If you're interested in these issues and want a really good scare, read Ray Kurzweil's The Age of Spiritual Machines. Kurzweil is one of the most inventive scientific thinkers alive today. He argues that before the end of the 21st century, the distinctions between human nature and machine nature will essentially disappear. Because of the rapidly growing intelligence of machines, Kurzweil suggests that, "human beings will no longer be the most intelligent or capable type of entity on the planet . . . [Therefore. the] primary political and philosophical issue of the [coming century] will be the definition of who we are" and what it means to be human.

Whether this really happens or not - whether we really do need to worry about machines making us obsolete -- misses the point. The point is, many of our best minds have already forgotten what it means to be human.

Whether we're priests or laypeople, theologians or homemakers, we don't have to work very hard to see the truth of Humanae Vitae. It's all around us. Paul VI was prophetic. Throughout his encyclical, he was right again, and again, and again. The record of 35 years is irrefutable. Everything he cautioned us about, happened. The only reason more Catholics can't admit that, is because to do so would also mean admitting that 35 years of attacking the Church for her teaching were wrong. And that would require repentance and conversion -- and for too many people of my generation, that's just too much work, too late in life. And that's a great sadness.

But it's not a sadness for those of you here today. You're here today because you have a hunger for what's right; because you're trying to live the message Humanae Vitae embodies. You'll probably never know in this life how your faithfulness touches the priests and people around you. So I want to use the remaining few minutes of my time today to thank you and encourage you to stay the course. Your lives make a difference. Your fidelity gives hope to others. So be true to the gift you've been given.

Christian marriage is an echo, in human flesh, of the love within the Trinity itself. That love is active. It creates new life. Married love is the seed of renewing what it means to be "human" in an age that's forgotten the purpose of human life. Every moment of every day, a mother and father are teaching, guiding and sanctifying each other and their children. They're also witnessing about their love to the world beyond their home.

The structure of your marriage - when you live it fruitfully and faithfully -- points you outward toward the world, as well as inward toward each another and your children. Augustine once said: "To be faithful in little things is a big thing." Simply by living their vocation, a husband and wife become the most important living cell of society. Marriage is the foundation and guarantee of the family. And the family is the only sure foundation and guarantee of society.
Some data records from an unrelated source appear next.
Definition two_events : M Feed unit :=
  on_event "https://b" (sample_event 12) ;; on_event "https://b" (sample_event 40).

Lemma binance_failed_refresh_publishes_stale_witness :
  let '(_, f', _) := two_events (sample_feed "btcusdt" 7) World_init in
  ∃ r', recons f' !! "btcusdt" = Some r' ∧ BookRecon.lastSeq r' = 40 ∧
    BookRecon.bids r' !! "99" = Some "3" ∧ length (out f') = 1%nat.
Proof.
  pose proof (binance_failed_refresh_publishes_stale "https://b" (sample_event 12)
    (sample_event 40) (sample_feed "btcusdt" 7) (sample_recon 7) World_init
    (ErrNew "connection refused") eq_refl sample_leaves_gap eq_refl eq_refl) as Hg.
  fold two_events in Hg. destruct (two_events _ _) as [[[] f'] w'] eqn:Hr.
  destruct Hg as (r' & t & Hl & Hb & _ & Hs & _). exists r'.
  split_and!; [exact Hl|exact Hs|by rewrite Hb|].
  change f' with (tt, f', w').1.2. rewrite <- Hr. vm_compute. reflexivity.
Defined.
Inductive Event : Type :=
| PStart                                 (** the next snapshot, or the call of [Run] *)
| PConnect (dial : option error)         (** [Connect] and [WriteJSON], then [Run] *)
| PClient (ev : WsClient.Event)          (** a move of [Run] *)
| PClose                                 (** [close(out)] *)
| PReceive                               (** the aggregator takes an update *)
| PEnd.                                  (** its [range] ends *)

(** [Run] moves, calling the handler with the message it has read, if it has one. *)
Definition handled (c : WsClient.Config) (ev : WsClient.Event) : M Feed unit :=
  match WsClient.at_pc c, ev with
  | WsClient.PReading _ (Some _), WsClient.EvRead (Ok msg) => handle msg
  | _, _ => mret tt
  end.

Definition run_returned (c : WsClient.Config) : bool :=
  match WsClient.at_pc c with WsClient.PDone _ => true | _ => false end.

Definition feed_moves (q : pc) (c : WsClient.Config) (m : M Feed unit) (p : Pipeline) : Pipeline :=
  let '(_, f, w) := m (feed p) (world p) in
  mkPipeline c f q (agg p) (consuming p) (taken p) w.

Definition pipeline_step (ev : Event) (p : Pipeline) : option Pipeline :=
  match ev, feed_pc p with
  | PStart, FStart (x :: todo) => Some (feed_moves (FStart todo) (client p) (start x) p)
  | PStart, FStart [] =>
      match subscription with
      | None => Some (feed_moves FRun (client p) (mret tt) p)
      | Some _ => None
      end
  | PConnect dial, FStart [] =>
      match subscription, dial with
      | None, _ => None
      | Some _, Some _ => Some (feed_moves FReturn (client p) (mret tt) p)
      | Some msg, None =>
          let c := (WsClient.WriteJSON msg (WsClient.connect_ok (client p))).2 in
          Some (feed_moves FRun c (mret tt) p)
      end
  | PClient ev, FRun =>
      if WsClient.is_own ev then
        c ← WsClient.client_step ev (client p);
        Some (feed_moves FRun c (handled (client p) ev) p)
      else None
  | PClose, FRun =>
      if run_returned (client p) then Some (feed_moves FClosed (client p) (mret tt) p) else None
  | PClose, FReturn => Some (feed_moves FClosed (client p) (mret tt) p)
  | PReceive, _ =>
      match consuming p, out (feed p) with
      | true, u :: l =>
          Some (mkPipeline (client p) (mkFeed _ (recons (feed p)) l) (feed_pc p)
                  (BookAgg.consume_one u (agg p)) true (taken p ++ [u]) (world p))
      | _, _ => None
      end
  | PEnd, FClosed =>
      match consuming p, out (feed p) with
      | true, [] => Some (mkPipeline (client p) (feed p) FClosed (agg p) false (taken p) (world p))
      | _, _ => None
      end
  | _, _ => None
  end.
Definition dec_orderRequest `{JsonDiagnostics} : Decoder orderRequest.t :=
  let f := orderRequest.mk in dec_struct [
  field "venue" orderRequest.Venue
    (λ a '(orderRequest.mk v p s t m r), f a p s t m r) dec_string;
  field "pair" orderRequest.Pair
    (λ a '(orderRequest.mk v p s t m r), f v a s t m r) dec_string;
  field "side" orderRequest.Side
    (λ a '(orderRequest.mk v p s t m r), f v p a t m r) dec_string;
  field "type" orderRequest.Type_
    (λ a '(orderRequest.mk v p s t m r), f v p s a m r) dec_string;
  field "amount" orderRequest.Amount
    (λ a '(orderRequest.mk v p s t m r), f v p s t a r) dec_string;
  field "price" orderRequest.Price
    (λ a '(orderRequest.mk v p s t m r), f v p s t m a) dec_string].

Definition zero_orderRequest : orderRequest.t := orderRequest.mk "" "" "" "" "" "".

(** The type assertion to the dummy connector: its last fill when the connector is the
    dummy one, [None] when it is another. *)
Class DummyCast `{DecimalOps} (C : Type) := { dummy_last_fill : C → option (option Fill.t) }.

(** ** The service *)

Record Service `{DecimalOps} {C T A P : Type} := mkService {
  connector : C;
  book : BookAggregator;
  audit : option A;                  (** nil when audit is off *)
  bus : option (Bus P);              (** nil when events are off *)
  venueName : string;
  ready : bool;
  store : option T;
}.
Arguments Service {_} C T A P.
Arguments mkService {_ C T A P}.

Section service.
Context `{Env, DecimalOps, JsonDiagnostics, !EventCodec, MapOrder}.
Context `{!VenueConnector C, !Store T, !Sink A, !Publisher P, !DummyCast C}.

Abbreviation S := (Service C T A P).

Definition set_connector (c : C) (s : S) : S :=
  mkService c (book s) (audit s) (bus s) (venueName s) (ready s) (store s).
Definition set_audit (a : A) (s : S) : S :=
  mkService (connector s) (book s) (Some a) (bus s) (venueName s) (ready s) (store s).
Definition set_bus (b : Bus P) (s : S) : S :=
  mkService (connector s) (book s) (audit s) (Some b) (venueName s) (ready s) (store s).
Definition set_store (t : T) (s : S) : S :=
  mkService (connector s) (book s) (audit s) (bus s) (venueName s) (ready s) (Some t).
(* ===== verification/Main.v ===== *)
(** * The composition root (cmd/exchange-connectors/main.go)

    How [main] reads its environment, chooses a connector, an audit sink and a store, and
    builds the service.  A [log.Fatalf] ends the process: it is the error of the result.
    What comes before (the telemetry) and after (the listener, the signal, the shutdown) is in
    Process. *)

From S2P Require Import Prelude GoStd World Decimal Venue Dummy BookAgg Store AuditTrail Events Json Http.
From S2P Require Import Migrations Postgres Binance Kraken Otc Server.
From S2P Require Import Threads Concurrent BinanceThreads KrakenThreads OtcThreads.

Open Scope Z_scope.

(** ** The connector behind the interface *)

Inductive AnyConnector `{DecimalOps} : Type :=
| CBinance (c : Binance.Connector)
| CKraken (c : Kraken.Connector)
| COtc (c : Otc.Connector)
| CDummy (c : DummyVenueConnector).

(** The sink behind the interface: Kafka or the in-memory one. *)
Inductive AnySink `{DecimalOps} : Type := SKafka (s : KafkaSink) | SMemory (s : InMemorySink).

(** The store behind the interface: PostgreSQL or the in-memory one. *)
Inductive AnyStore `{DecimalOps} {D : Type} : Type := TPostgres (d : D) | TMemory (s : MemStore).
Arguments AnyStore {_} D.

(** Run code on what a constructor holds. *)
Definition inside {S T R} (wrap : T → S) (m : M T R) (t : T) : World → R * S * World :=
  λ w, let '(r, t', w') := m t w in (r, wrap t', w').

Section dispatch.
Context `{Env, DecimalOps, UnicodeTables, GoLib, JsonDiagnostics, MapOrder, !DecimalJson}.

Definition any {R} (b : M Binance.Connector R) (k : M Kraken.Connector R) (o : M Otc.Connector R)
    (d : M DummyVenueConnector R) : M AnyConnector R := λ c,
  match c with
  | CBinance c => inside CBinance b c
  | CKraken c => inside CKraken k c
  | COtc c => inside COtc o c
  | CDummy c => inside CDummy d c
  end.

#[export] Instance any_VenueConnector : VenueConnector AnyConnector := {|
  PlaceOrder r := any (PlaceOrder r) (PlaceOrder r) (PlaceOrder r) (PlaceOrder r);
  CancelOrder r := any (CancelOrder r) (CancelOrder r) (CancelOrder r) (CancelOrder r);
  GetOrder i := any (GetOrder i) (GetOrder i) (GetOrder i) (GetOrder i);
  GetFills q := any (GetFills q) (GetFills q) (GetFills q) (GetFills q);
  GetBalances := any GetBalances GetBalances GetBalances GetBalances;
  SubscribeBook ps := any (SubscribeBook ps) (SubscribeBook ps) (SubscribeBook ps) (SubscribeBook ps);
|}.

(** The same under concurrent calls: the connector behind the interface never changes kind. *)
Definition insideT {T R} (view : AnyConnector → option T) (wrap : T → AnyConnector) (c : T)
    (p : Prog T R) : Prog AnyConnector R :=
  pzoom (λ s, default c (view s)) (λ t _, wrap t) p.

Definition as_binance (c : AnyConnector) : option Binance.Connector :=
  match c with CBinance c => Some c | _ => None end.
Definition as_kraken (c : AnyConnector) : option Kraken.Connector :=
  match c with CKraken c => Some c | _ => None end.
Definition as_otc (c : AnyConnector) : option Otc.Connector :=
  match c with COtc c => Some c | _ => None end.
Definition as_dummy (c : AnyConnector) : option DummyVenueConnector :=
  match c with CDummy c => Some c | _ => None end.

Definition anyT {R} (b : Prog Binance.Connector R) (k : Prog Kraken.Connector R)
    (o : Prog Otc.Connector R) (d : Prog DummyVenueConnector R) : Prog AnyConnector R :=
  c ← atom get;
  match c with
  | CBinance c => insideT as_binance CBinance c b
  | CKraken c => insideT as_kraken CKraken c k
  | COtc c => insideT as_otc COtc c o
  | CDummy c => insideT as_dummy CDummy c d
  end.

Lemma insideT_runs {T R} (view : AnyConnector → option T) wrap (c : T) (p : Prog T R) m w :
  (∀ t, view (wrap t) = Some t) → (∀ s t, view s = Some t → s = wrap t) → runs_as p m →
  alone (insideT view wrap c p) (wrap c) w = inside wrap m c w.
Proof.
  intros Hv Hw Hp. unfold insideT.
  rewrite (alone_zoom_in (λ s, is_Some (view s))).
  - unfold zoom, inside. rewrite Hv. simpl. by rewrite Hp.
  - intros t s. by rewrite Hv.
  - done.
  - intros s [t Ht]. rewrite Ht. simpl. symmetry. by apply Hw.
  - intros t s. by rewrite Hv.
  - by rewrite Hv.
Qed.
(** * PyPulse: the shared progress store, the progress tracker and the task session

    A shallow embedding of [pypulse_state.py] (module [State]) and of
    [pypulse.py] (modules [PulseProgress] and [PulseTask]), with the
    properties of the store, the stale-record reaper, the iterator wrapper
    and the step-based session proved over it.

    Conventions of the embedding
    - Python values that travel through the JSON documents are the type
      [value]; a dict is a [gmap string value].
    - A Python float is the rational number it stands for ([Q]).  A division
      gives the quotient rounded to the nearest binary64 number, ties to the
      even significand, and a conversion of an integer to a float rounds
      alike; [int(x)] truncates towards zero.  The significand has its 53
      bits; the exponent is not bounded, so that the model has no infinity
      and no subnormal number.  The readings of the clock are kept as they
      are, to the microsecond.
    - An instant is an integer number of microseconds since the epoch.  The
      string [datetime.isoformat()] produces for the instant [t] is the value
      [VTime t]; [datetime.fromisoformat] gives [t] back on it and fails on
      every other value.  [VStr] holds the strings that are not timestamps.
      A timestamp without an offset, which the store never writes, is not a
      value of the model.
    - A string stands for text that UTF-8 can encode.
    - The wall clock is an oracle in the world: the [k]-th reading of the
      clock ([time.time()] or [datetime.now()]) returns [clock w k].
    - The reentrant lock only serialises threads; in this sequential model
      [with self._lock] is the identity.
    - A method of a mutable object is a computation over the pair of the
      object and the world. *)

From Stdlib Require Import ZArith QArith String List Lia.
From stdpp Require Import gmap strings list fin_maps pretty.

Local Open Scope string_scope.
Local Open Scope Z_scope.
Set Warnings "-register-all".

(** ** Python values *)

Inductive value : Type :=
| VNone
| VBool (b : bool)
| VInt (z : Z)
| VFloat (q : Q)
| VStr (s : string)
| VTime (t : Z)
| VList (l : list value)
| VDict (d : gmap string value).

Abbreviation dict := (gmap string value).

(** Truth value testing ([bool(v)]). *)
Definition truthy (v : value) : bool :=
  match v with
  | VNone => false
  | VBool b => b
  | VInt z => negb (z =? 0)
  | VFloat q => negb (Qnum q =? 0)
  | VStr s => negb (String.eqb s "")
  | VTime _ => true
  | VList l => match l with [] => false | _ => true end
  | VDict d => match map_to_list d with [] => false | _ => true end
  end.

(** [a or b] *)
Definition py_or (a b : value) : value := if truthy a then a else b.

Definition of_option {A} (f : A -> value) (o : option A) : value :=
  match o with Some a => f a | None => VNone end.

(** Float arithmetic, results kept in lowest terms. *)
Definition Qltb (x y : Q) : bool := negb (Qle_bool y x).

(** [a / (d * 2 ^ e)] as a numerator and a denominator, for an exponent [e]
    of either sign. *)
Definition scaled (a d e : Z) : Z * Z :=
  if 0 <=? e then (a, d * 2 ^ e) else (a * 2 ^ (- e), d).

(** [a / (d * 2 ^ e)] rounded to the nearest integer, ties to the even
    one. *)
Definition round_half_even (a d e : Z) : Z :=
  let N := fst (scaled a d e) in
  let D := snd (scaled a d e) in
  let m := N / D in
  let r := N mod D in
  if (D <? 2 * r) || ((D =? 2 * r) && Z.odd m) then m + 1 else m.

Definition pow2 (e : Z) : Q :=
  if 0 <=? e then inject_Z (2 ^ e) else 1 # Z.to_pos (2 ^ (- e)).

(** The binary64 number nearest to [a / d], for [a] and [d] positive: the
    exponent [e] is the one that leaves a significand of 53 bits,
    [2 ^ 52 <= a / (d * 2 ^ e) < 2 ^ 53]. *)
Definition round53 (a d : Z) : Q :=
  let e := Z.log2 a - Z.log2 d - 53 in
  let e' := if fst (scaled a d e) / snd (scaled a d e) <? 2 ^ 53 then e else e + 1 in
  (inject_Z (round_half_even a d e') * pow2 e')%Q.

(** Rounding to nearest, ties to even, at the precision of binary64. *)
Definition round_float (q : Q) : Q :=
  match Qnum q with
  | Z0 => 0%Q
  | Zpos a => round53 (Zpos a) (Zpos (Qden q))
  | Zneg a => (- round53 (Zpos a) (Zpos (Qden q)))%Q
  end.

(** [a / b] on floats, and on integers, whose true division is correctly
    rounded. *)
Definition true_div (a b : Q) : Q := Qred (round_float (a / b)).
(** * bluesky-kafka: a shallow embedding of the producer and consumer classes

    The development follows the two modules of the package:

    - [bluesky_kafka/produce.py]: [BasicProducer] (configuration merge in
      [__init__], redacted rendering in [__str__]);
    - [bluesky_kafka/kafka.py]: [Publisher] and [RemoteDispatcher]
      ([__init__], [_poll], [start], [stop]).

    Python values are modelled by a small inductive type, dictionaries by
    insertion-ordered association lists (the rendering of a dictionary
    depends on the insertion order), exceptions by a class tag and a
    message, and the calls made on the external collaborators (the
    confluent-kafka client, the [logging] module, the subscribed
    callbacks) by a trace of events. *)

From Stdlib Require Import List String Ascii Bool ZArith Lia Arith.
From Stdlib Require Import Strings.Byte DecimalString.
Import ListNotations.

Local Open Scope string_scope.
Local Open Scope list_scope.

Set Implicit Arguments.

(* ===================================================================== *)
(** * Python strings *)
(* ===================================================================== *)

Module PyStr.

Local Open Scope string_scope.

(** [sep.join(l)] *)
Fixpoint join (sep : string) (l : list string) : string :=
  match l with
  | [] => EmptyString
  | [x] => x
  | x :: (_ :: _) as rest => x ++ sep ++ join sep rest
  end.

(** [s.split(c)] for a one-character separator [c]: the result is never
    empty, and an empty field is kept (splitting [,a] gives an empty field and [a]). *)
Fixpoint split (c : ascii) (s : string) : list string :=
  match s with
  | EmptyString => [EmptyString]
  | String a s' =>
      if Ascii.eqb a c then EmptyString :: split c s'
      else match split c s' with
           | [] => [String a EmptyString]
           | field :: fields => String a field :: fields
           end
  end.

(** [s.startswith(p)] *)
Fixpoint startswith (p s : string) : bool :=
  match p, s with
  | EmptyString, _ => true
  | String _ _, EmptyString => false
  | String a p', String b s' => Ascii.eqb a b && startswith p' s'
  end.

(** [needle in hay] *)
Fixpoint contains (needle hay : string) : bool :=
  startswith needle hay
  || match hay with
     | EmptyString => false
     | String _ hay' => contains needle hay'
     end.

(** The relational reading of [needle in hay]. *)
Definition Substring (needle hay : string) : Prop :=
  exists pre post, hay = pre ++ needle ++ post.

Definition hexdigit (n : nat) : ascii :=
  match n with
  | 0 => "0" | 1 => "1" | 2 => "2" | 3 => "3" | 4 => "4" | 5 => "5"
  | 6 => "6" | 7 => "7" | 8 => "8" | 9 => "9" | 10 => "a" | 11 => "b"
  | 12 => "c" | 13 => "d" | 14 => "e" | _ => "f"
  end%char.

(** [\xNN], two lower-case hexadecimal digits. *)
Definition hex_escape (a : ascii) : string :=
  let n := nat_of_ascii a in
  String "\" (String "x" (String (hexdigit (n / 16)) (String (hexdigit (n mod 16)) EmptyString))).

(** Characters are code points below 256.  [repr] copies a code point
    when it is printable: the ASCII range 0x20..0x7e, and 0xa1..0xff
    except the soft hyphen 0xad. *)
Definition printable (a : ascii) : bool :=
  let n := nat_of_ascii a in
  ((32 <=? n)%nat && (n <? 127)%nat) || ((161 <=? n)%nat && negb (n =? 173)%nat).

Definition repr_char (quote a : ascii) : string :=
  if Ascii.eqb a quote || Ascii.eqb a "\" then String "\" (String a EmptyString)
  else if Ascii.eqb a "009" then "\t"
  else if Ascii.eqb a "010" then "\n"
  else if Ascii.eqb a "013" then "\r"
  else if printable a then String a EmptyString
  else hex_escape a.

Fixpoint mem_char (c : ascii) (s : string) : bool :=
  match s with
  | EmptyString => false
  | String a s' => Ascii.eqb a c || mem_char c s'
  end.

Fixpoint repr_body (quote : ascii) (s : string) : string :=
  match s with
  | EmptyString => EmptyString
  | String a s' => repr_char quote a ++ repr_body quote s'
  end.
It's within the family that a son knows he is loved and has value. It's in observing her parents that a daughter first learns loyalty, courage and selfless concern for others - the things that give life to our wider society. Truth is always most persuasive, not when we read about it in a book or hear about it in a classroom, but when we see it, firsthand, in the actions of other people.

This is why the family needs to be a "sanctuary of love." We can best witness God's love, when we ourselves are the fruit of our parents' tenderness. We can best model fidelity, when we see it modeled by our father and our mother. Love lived well is the most beautiful argument for God -- and it's the irrefutable argument for the sanctity of the human person.

The nature of our human condition is that we're always either growing or dying. We must choose life or death. There's no middle ground. In Deuteronomy, God says to His people, "I have set before you life and death, the blessing and the curse. Choose life then, that you and your descendants may live."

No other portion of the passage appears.